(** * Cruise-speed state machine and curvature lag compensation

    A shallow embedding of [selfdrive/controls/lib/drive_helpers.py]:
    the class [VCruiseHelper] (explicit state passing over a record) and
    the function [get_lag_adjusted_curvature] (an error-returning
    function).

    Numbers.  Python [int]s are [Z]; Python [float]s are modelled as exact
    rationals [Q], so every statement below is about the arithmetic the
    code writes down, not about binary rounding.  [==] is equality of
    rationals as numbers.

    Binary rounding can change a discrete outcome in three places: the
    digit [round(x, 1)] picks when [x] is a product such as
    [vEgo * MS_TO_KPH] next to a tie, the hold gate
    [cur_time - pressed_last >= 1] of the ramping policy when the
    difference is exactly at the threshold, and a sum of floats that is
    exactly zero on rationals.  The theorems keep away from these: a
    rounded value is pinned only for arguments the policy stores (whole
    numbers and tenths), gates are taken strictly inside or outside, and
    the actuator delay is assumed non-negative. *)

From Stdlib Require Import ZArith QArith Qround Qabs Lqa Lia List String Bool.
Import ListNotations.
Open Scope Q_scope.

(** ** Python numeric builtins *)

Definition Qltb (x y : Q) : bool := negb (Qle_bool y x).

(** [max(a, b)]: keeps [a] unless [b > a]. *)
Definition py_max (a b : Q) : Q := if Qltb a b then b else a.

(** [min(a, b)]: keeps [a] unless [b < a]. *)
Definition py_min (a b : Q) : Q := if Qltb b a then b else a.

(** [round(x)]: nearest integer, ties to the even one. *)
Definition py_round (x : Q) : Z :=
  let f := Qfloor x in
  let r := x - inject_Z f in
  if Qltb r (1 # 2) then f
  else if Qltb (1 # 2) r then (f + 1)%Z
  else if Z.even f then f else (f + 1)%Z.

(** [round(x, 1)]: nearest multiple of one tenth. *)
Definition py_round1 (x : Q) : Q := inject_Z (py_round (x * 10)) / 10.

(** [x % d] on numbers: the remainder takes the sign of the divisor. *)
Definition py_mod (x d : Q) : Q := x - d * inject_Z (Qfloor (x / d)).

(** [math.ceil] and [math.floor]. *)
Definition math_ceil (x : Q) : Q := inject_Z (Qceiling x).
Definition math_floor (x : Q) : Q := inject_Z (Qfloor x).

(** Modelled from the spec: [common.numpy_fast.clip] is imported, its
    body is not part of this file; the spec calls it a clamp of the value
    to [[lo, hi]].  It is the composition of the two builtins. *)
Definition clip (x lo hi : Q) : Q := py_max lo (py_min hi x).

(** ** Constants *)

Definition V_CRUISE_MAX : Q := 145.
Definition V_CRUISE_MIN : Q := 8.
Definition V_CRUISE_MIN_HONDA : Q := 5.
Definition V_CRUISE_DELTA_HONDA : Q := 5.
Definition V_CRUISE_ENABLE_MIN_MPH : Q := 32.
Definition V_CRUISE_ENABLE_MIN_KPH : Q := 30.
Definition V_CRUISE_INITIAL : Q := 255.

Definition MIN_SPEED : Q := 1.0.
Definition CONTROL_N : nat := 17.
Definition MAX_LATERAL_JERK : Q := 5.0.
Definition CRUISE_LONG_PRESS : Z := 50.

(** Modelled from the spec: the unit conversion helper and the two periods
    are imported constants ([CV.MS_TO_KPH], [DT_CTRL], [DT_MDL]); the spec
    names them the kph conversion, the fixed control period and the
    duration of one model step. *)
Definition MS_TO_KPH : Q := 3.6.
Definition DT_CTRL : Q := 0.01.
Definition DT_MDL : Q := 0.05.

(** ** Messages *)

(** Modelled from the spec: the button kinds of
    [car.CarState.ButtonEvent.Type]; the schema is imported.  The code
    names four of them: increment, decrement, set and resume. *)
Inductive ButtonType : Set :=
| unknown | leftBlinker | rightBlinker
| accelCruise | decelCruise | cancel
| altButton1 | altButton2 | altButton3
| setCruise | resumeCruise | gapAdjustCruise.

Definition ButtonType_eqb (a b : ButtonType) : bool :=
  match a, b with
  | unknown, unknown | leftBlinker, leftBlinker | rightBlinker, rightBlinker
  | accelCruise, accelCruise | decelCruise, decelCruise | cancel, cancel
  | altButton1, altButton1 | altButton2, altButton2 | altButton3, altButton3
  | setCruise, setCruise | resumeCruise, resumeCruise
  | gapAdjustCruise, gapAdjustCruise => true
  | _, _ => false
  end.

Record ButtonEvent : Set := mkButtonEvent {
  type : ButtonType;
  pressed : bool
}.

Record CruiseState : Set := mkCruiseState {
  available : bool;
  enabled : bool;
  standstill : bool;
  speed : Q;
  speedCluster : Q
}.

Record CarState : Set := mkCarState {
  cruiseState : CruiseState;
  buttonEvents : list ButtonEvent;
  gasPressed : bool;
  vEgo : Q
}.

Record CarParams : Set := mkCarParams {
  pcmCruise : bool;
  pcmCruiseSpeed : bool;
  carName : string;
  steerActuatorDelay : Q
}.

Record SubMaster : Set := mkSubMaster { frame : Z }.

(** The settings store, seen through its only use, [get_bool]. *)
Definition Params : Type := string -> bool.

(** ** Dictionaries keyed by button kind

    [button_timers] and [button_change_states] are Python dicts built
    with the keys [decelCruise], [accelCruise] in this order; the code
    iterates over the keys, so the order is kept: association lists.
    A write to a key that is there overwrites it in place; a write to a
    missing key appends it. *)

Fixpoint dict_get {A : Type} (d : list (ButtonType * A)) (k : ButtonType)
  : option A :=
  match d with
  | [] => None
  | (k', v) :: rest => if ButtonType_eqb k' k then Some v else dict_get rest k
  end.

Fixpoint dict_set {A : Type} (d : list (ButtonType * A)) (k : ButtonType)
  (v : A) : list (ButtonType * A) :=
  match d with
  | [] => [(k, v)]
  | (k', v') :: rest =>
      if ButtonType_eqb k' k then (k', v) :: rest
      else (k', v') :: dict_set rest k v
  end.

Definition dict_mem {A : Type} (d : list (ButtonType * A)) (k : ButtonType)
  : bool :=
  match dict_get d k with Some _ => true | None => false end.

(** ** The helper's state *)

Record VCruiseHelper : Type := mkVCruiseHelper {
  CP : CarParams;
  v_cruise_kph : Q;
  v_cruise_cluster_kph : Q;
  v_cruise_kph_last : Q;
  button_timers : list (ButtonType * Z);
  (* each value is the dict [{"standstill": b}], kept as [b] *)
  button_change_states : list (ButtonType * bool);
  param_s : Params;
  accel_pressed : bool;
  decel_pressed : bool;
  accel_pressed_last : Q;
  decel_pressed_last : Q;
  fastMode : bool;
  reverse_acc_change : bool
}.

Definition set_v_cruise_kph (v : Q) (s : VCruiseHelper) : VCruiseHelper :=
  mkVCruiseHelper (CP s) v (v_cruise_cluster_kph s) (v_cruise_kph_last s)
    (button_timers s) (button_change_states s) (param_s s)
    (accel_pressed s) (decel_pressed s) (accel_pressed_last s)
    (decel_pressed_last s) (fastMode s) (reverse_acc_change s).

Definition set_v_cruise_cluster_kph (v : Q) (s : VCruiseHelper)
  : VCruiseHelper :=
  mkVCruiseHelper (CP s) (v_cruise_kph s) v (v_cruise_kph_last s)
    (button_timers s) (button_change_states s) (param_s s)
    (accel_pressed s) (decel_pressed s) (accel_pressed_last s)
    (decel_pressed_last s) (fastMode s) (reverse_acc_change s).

--------------------------------

Copy out the entries from the material above, matching each one exactly.

> **Answer space**:
(** * Cruise-speed state machine and curvature lag compensation

    A shallow embedding of [selfdrive/controls/lib/drive_helpers.py]:
    the class [VCruiseHelper] (explicit state passing over a record) and
    the function [get_lag_adjusted_curvature] (an error-returning
    function).

    Numbers.  Python [int]s are [Z]; Python [float]s are modelled as exact
    rationals [Q], so every statement below is about the arithmetic the
    code writes down, not about binary rounding.  [==] is equality of
    rationals as numbers.

    Binary rounding can change a discrete outcome in three places: the
    digit [round(x, 1)] picks when [x] is a product such as
    [vEgo * MS_TO_KPH] next to a tie, the hold gate
    [cur_time - pressed_last >= 1] of the ramping policy when the
    difference is exactly at the threshold, and a sum of floats that is
    exactly zero on rationals.  The theorems keep away from these: a
    rounded value is pinned only for arguments the policy stores (whole
    numbers and tenths), gates are taken strictly inside or outside, and
    the actuator delay is assumed non-negative. *)

From Stdlib Require Import ZArith QArith Qround Qabs Lqa Lia List String Bool.
Import ListNotations.
Open Scope Q_scope.

(** ** Python numeric builtins *)

Definition Qltb (x y : Q) : bool := negb (Qle_bool y x).

(** [max(a, b)]: keeps [a] unless [b > a]. *)
Definition py_max (a b : Q) : Q := if Qltb a b then b else a.

(** [min(a, b)]: keeps [a] unless [b < a]. *)
Definition py_min (a b : Q) : Q := if Qltb b a then b else a.

(** [round(x)]: nearest integer, ties to the even one. *)
Definition py_round (x : Q) : Z :=
  let f := Qfloor x in
  let r := x - inject_Z f in
  if Qltb r (1 # 2) then f
  else if Qltb (1 # 2) r then (f + 1)%Z
  else if Z.even f then f else (f + 1)%Z.

(** [round(x, 1)]: nearest multiple of one tenth. *)
Definition py_round1 (x : Q) : Q := inject_Z (py_round (x * 10)) / 10.

(** [x % d] on numbers: the remainder takes the sign of the divisor. *)
Definition py_mod (x d : Q) : Q := x - d * inject_Z (Qfloor (x / d)).

(** [math.ceil] and [math.floor]. *)
Definition math_ceil (x : Q) : Q := inject_Z (Qceiling x).
Definition math_floor (x : Q) : Q := inject_Z (Qfloor x).

(** Modelled from the spec: [common.numpy_fast.clip] is imported, its
    body is not part of this file; the spec calls it a clamp of the value
    to [[lo, hi]].  It is the composition of the two builtins. *)
Definition clip (x lo hi : Q) : Q := py_max lo (py_min hi x).

(** ** Constants *)

Definition V_CRUISE_MAX : Q := 145.
Definition V_CRUISE_MIN : Q := 8.
Definition V_CRUISE_MIN_HONDA : Q := 5.
Definition V_CRUISE_DELTA_HONDA : Q := 5.
Definition V_CRUISE_ENABLE_MIN_MPH : Q := 32.
Definition V_CRUISE_ENABLE_MIN_KPH : Q := 30.
Definition V_CRUISE_INITIAL : Q := 255.

Definition MIN_SPEED : Q := 1.0.
Definition CONTROL_N : nat := 17.
Definition MAX_LATERAL_JERK : Q := 5.0.
Definition CRUISE_LONG_PRESS : Z := 50.

(** Modelled from the spec: the unit conversion helper and the two periods
    are imported constants ([CV.MS_TO_KPH], [DT_CTRL], [DT_MDL]); the spec
    names them the kph conversion, the fixed control period and the
    duration of one model step. *)
Definition MS_TO_KPH : Q := 3.6.
Definition DT_CTRL : Q := 0.01.
Definition DT_MDL : Q := 0.05.

(** ** Messages *)

(** Modelled from the spec: the button kinds of
    [car.CarState.ButtonEvent.Type]; the schema is imported.  The code
    names four of them: increment, decrement, set and resume. *)
Inductive ButtonType : Set :=
| unknown | leftBlinker | rightBlinker
| accelCruise | decelCruise | cancel
| altButton1 | altButton2 | altButton3
| setCruise | resumeCruise | gapAdjustCruise.

Definition ButtonType_eqb (a b : ButtonType) : bool :=
  match a, b with
  | unknown, unknown | leftBlinker, leftBlinker | rightBlinker, rightBlinker
  | accelCruise, accelCruise | decelCruise, decelCruise | cancel, cancel
  | altButton1, altButton1 | altButton2, altButton2 | altButton3, altButton3
  | setCruise, setCruise | resumeCruise, resumeCruise
  | gapAdjustCruise, gapAdjustCruise => true
  | _, _ => false
  end.

Record ButtonEvent : Set := mkButtonEvent {
  type : ButtonType;
  pressed : bool
}.

Record CruiseState : Set := mkCruiseState {
  available : bool;
  enabled : bool;
  standstill : bool;
  speed : Q;
  speedCluster : Q
}.

Record CarState : Set := mkCarState {
  cruiseState : CruiseState;
  buttonEvents : list ButtonEvent;
  gasPressed : bool;
  vEgo : Q
}.

Record CarParams : Set := mkCarParams {
  pcmCruise : bool;
  pcmCruiseSpeed : bool;
  carName : string;
  steerActuatorDelay : Q
}.

Record SubMaster : Set := mkSubMaster { frame : Z }.

(** The settings store, seen through its only use, [get_bool]. *)
Definition Params : Type := string -> bool.

(** ** Dictionaries keyed by button kind

    [button_timers] and [button_change_states] are Python dicts built
    with the keys [decelCruise], [accelCruise] in this order; the code
    iterates over the keys, so the order is kept: association lists.
    A write to a key that is there overwrites it in place; a write to a
    missing key appends it. *)

Fixpoint dict_get {A : Type} (d : list (ButtonType * A)) (k : ButtonType)
  : option A :=
  match d with
  | [] => None
  | (k', v) :: rest => if ButtonType_eqb k' k then Some v else dict_get rest k
  end.

Fixpoint dict_set {A : Type} (d : list (ButtonType * A)) (k : ButtonType)
  (v : A) : list (ButtonType * A) :=
  match d with
  | [] => [(k, v)]
  | (k', v') :: rest =>
      if ButtonType_eqb k' k then (k', v) :: rest
      else (k', v') :: dict_set rest k v
  end.

Definition dict_mem {A : Type} (d : list (ButtonType * A)) (k : ButtonType)
  : bool :=
  match dict_get d k with Some _ => true | None => false end.

(** ** The helper's state *)

Record VCruiseHelper : Type := mkVCruiseHelper {
  CP : CarParams;
  v_cruise_kph : Q;
  v_cruise_cluster_kph : Q;
  v_cruise_kph_last : Q;
  button_timers : list (ButtonType * Z);
  (* each value is the dict [{"standstill": b}], kept as [b] *)
  button_change_states : list (ButtonType * bool);
  param_s : Params;
  accel_pressed : bool;
  decel_pressed : bool;
  accel_pressed_last : Q;
  decel_pressed_last : Q;
  fastMode : bool;
  reverse_acc_change : bool
}.

Definition set_v_cruise_kph (v : Q) (s : VCruiseHelper) : VCruiseHelper :=
  mkVCruiseHelper (CP s) v (v_cruise_cluster_kph s) (v_cruise_kph_last s)
    (button_timers s) (button_change_states s) (param_s s)
    (accel_pressed s) (decel_pressed s) (accel_pressed_last s)
    (decel_pressed_last s) (fastMode s) (reverse_acc_change s).

Definition set_v_cruise_cluster_kph (v : Q) (s : VCruiseHelper)
  : VCruiseHelper :=
  mkVCruiseHelper (CP s) (v_cruise_kph s) v (v_cruise_kph_last s)
    (button_timers s) (button_change_states s) (param_s s)
    (accel_pressed s) (decel_pressed s) (accel_pressed_last s)
    (decel_pressed_last s) (fastMode s) (reverse_acc_change s).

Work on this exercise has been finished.